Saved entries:
★ ★ ★
Lemma loadToken_None token :
  loadToken token = None <->
  forall name address startBlock, ~ describes token name address startBlock.
Proof.
  split.
  - intros Hnone name address startBlock Hd.
    assert (loadToken token = Some (contractOf name address startBlock)) as Hsome.
    { apply loadToken_Some. by exists name, address, startBlock. }
    congruence.
  - intros Hno. destruct (loadToken token) as [contract|] eqn:Hl; [|done].
    apply loadToken_Some in Hl as (name & address & startBlock & Hd & _).
    by destruct (Hno name address startBlock).
Qed.

Lemma loadTokens_Some tokens contracts :
  forall acc,
    Forall2 (fun token contract => loadToken token = Some contract) tokens contracts ->
    loadTokens tokens acc = Some (acc ++ contracts).
Proof.
  revert contracts. induction tokens as [|token tokens IH];
    intros contracts acc Hall.
  - apply Forall2_nil_inv_l in Hall as ->. by rewrite app_nil_r.
  - apply Forall2_cons_inv_l in Hall as (contract & contracts' & Hl & Hall & ->).
    cbn [loadTokens]. rewrite Hl, (IH contracts' _ Hall). by rewrite <- app_assoc.
Qed.

Lemma loadTokens_None tokens :
  forall acc,
    loadTokens tokens acc = None <-> exists token, token ∈ tokens /\ loadToken token = None.
Proof.
  induction tokens as [|token tokens IH]; intros acc; cbn [loadTokens].
  - split; [done|]. intros (token & Hin & _). by apply elem_of_nil in Hin.
  - destruct (loadToken token) as [contract|] eqn:Hl.
    + rewrite IH. split.
      * intros (t & Hin & Ht). exists t. split; [|done]. apply elem_of_cons. by right.
      * intros (t & Hin & Ht). apply elem_of_cons in Hin as [->|Hin]; [congruence|].
        by exists t.
    + split; [|done]. intros _. exists token. split; [|done].
      apply elem_of_cons. by left.
Qed.

(** X3.  [loadContractsFromConfig] returns no contract when the key is
    absent, and otherwise one contract per entry, in the order of the
    entries: the name as written, the address read with [HexToAddress],
    the start block converted to [uint64].  Keys other than [name],
    [address] and [start_block] are ignored. *)
Theorem X3_loadContractsFromConfig_loads_every_entry :
  loadContractsFromConfig viper.Nil = Some [] /\
  forall tokens entries,
    Forall2 (fun token (e : string * string * Z) => describes token e.1.1 e.1.2 e.2)
      tokens entries ->
    loadContractsFromConfig (viper.List tokens)
      = Some ((fun e : string * string * Z => contractOf e.1.1 e.1.2 e.2) <$> entries).
Proof.
  split; [done|]. intros tokens entries Hall.
  cbn [loadContractsFromConfig].
  rewrite (loadTokens_Some tokens
             ((fun e : string * string * Z => contractOf e.1.1 e.1.2 e.2) <$> entries));
    [done|].
  induction Hall as [|token e tokens entries Hd Hall IH]; [constructor|].
  rewrite fmap_cons. constructor; [|done].
  apply loadToken_Some. by exists e.1.1, e.1.2, e.2.
Qed.

(** X4.  One malformed entry is fatal for all: the load panics exactly
    when [contracts.tokens] is neither absent nor a list, or when one
    element of the list is not a map with a string [name], a string
    [address] and an integer [start_block]; no contract of the other
    entries is returned then.  An entry without [start_block] is such an
    element. *)
Theorem X4_loadContractsFromConfig_panics :
  (forall tokens,
     loadContractsFromConfig tokens = None <->
     match tokens with
     | viper.Nil => False
     | viper.List tokensList =>
         exists token,
           token ∈ tokensList /\
           forall name address startBlock,
             ~ describes token name address startBlock
     | _ => True
     end) /\
  (forall before tokenMap after,
     viper.index tokenMap "start_block" = viper.Nil ->
     loadContractsFromConfig (viper.List (before ++ viper.Map tokenMap :: after))
       = None).
Proof.
  assert (forall tokens,
     loadContractsFromConfig tokens = None <->
     match tokens with
     | viper.Nil => False
     | viper.List tokensList =>
         exists token,
           token ∈ tokensList /\
           forall name address startBlock,
             ~ describes token name address startBlock
     | _ => True
     end) as Hiff.
  { intros [| | | | |tokensList|]; cbn [loadContractsFromConfig]; try done.
    rewrite loadTokens_None. split.
    - intros (token & Hin & Hnone). exists token. split; [done|].
      by apply loadToken_None.
    - intros (token & Hin & Hno). exists token. split; [done|].
      by apply loadToken_None. }
  split; [exact Hiff|].
  intros before tokenMap after Hmissing. apply Hiff.
  exists (viper.Map tokenMap). split.
  - apply elem_of_app. right. apply elem_of_cons. by left.
  - intros name address startBlock (m & [= <-] & _ & _ & Hs). congruence.
Qed.

(** ** What a run of a monitor may do to the store

    Every change a monitor makes to the store is a journal entry for a
    fetch, an insert of the record of a well-shaped log that the node
    returned for a Transfer query of this contract, or a checkpoint write
    of a height not above the one the node reported.  A relation between
    stores that is reflexive, transitive and kept by these three steps
    therefore relates the store before a run to the store after it. *)

Section Runs.

Context (AddressHex : common.Address -> string) (batch_size : Z).
Context (config : ContractConfig).

Variable ok : ethclient.Client -> Prop.
Variable R : State -> State -> Prop.

Hypothesis R_refl : forall s, R s s.
Hypothesis R_trans : forall s1 s2 s3, R s1 s2 -> R s2 s3 -> R s1 s3.
Hypothesis R_record :
  forall fromBlock toBlock s, R s (record (CallFilterLogs fromBlock toBlock) s).
Hypothesis R_create :
  forall client fromBlock toBlock logs vLog blockTime s,
    ok client ->
    ethclient.FilterLogs client (transferQuery config fromBlock toBlock) = Some logs ->
    vLog ∈ logs ->
    wellShaped vLog ->
    ethclient.BlockByNumber client (int64 (types.BlockNumber vLog)) = Some blockTime ->
    R s (Create (transferRecord AddressHex config vLog blockTime) s).1.
Hypothesis R_save :
  forall client currentBlock blockNumber s,
    ok client ->
    ethclient.BlockNumber client = Some currentBlock ->
    blockNumber <= currentBlock ->
    R s (updateLastProcessedBlock AddressHex (Address config) blockNumber s).

Lemma pte_rel client fromBlock toBlock logs vLog s :
  ok client ->
  ethclient.FilterLogs client (transferQuery config fromBlock toBlock) = Some logs ->
  vLog ∈ logs ->
  R s (processTransferEvent AddressHex client config vLog s).1.
Proof.
  intros Hok Hf Hin. unfold processTransferEvent.
  destruct (bool_decide (length (types.Topics vLog) < 3)%nat) eqn:Ht; [apply R_refl|].
  destruct (bool_decide (length (types.Data vLog) < 32)%nat) eqn:Hd; [apply R_refl|].
  cbn [orb].
  destruct (ethclient.BlockByNumber client (int64 (types.BlockNumber vLog)))
    as [blockTime|] eqn:Hb; [|apply R_refl].
  assert (wellShaped vLog) as Hshape.
  { apply bool_decide_eq_false in Ht, Hd. unfold wellShaped. lia. }
  pose proof (R_create client fromBlock toBlock logs vLog blockTime s
                Hok Hf Hin Hshape Hb) as HR.
  by destruct (Create (transferRecord AddressHex config vLog blockTime) s)
    as [s' []].
Qed.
★ ★ ★
- [What you should do]
Copy out only the lines of the records above from the one with "loadTokens tokens acc = Some" through the one with "- apply Forall2_cons_inv_l", exactly as they stand, both included.

- [Response to the task]
    loadTokens tokens acc = Some (acc ++ contracts).
Proof.
  revert contracts. induction tokens as [|token tokens IH];
    intros contracts acc Hall.
  - apply Forall2_nil_inv_l in Hall as ->. by rewrite app_nil_r.
  - apply Forall2_cons_inv_l in Hall as (contract & contracts' & Hl & Hall & ->).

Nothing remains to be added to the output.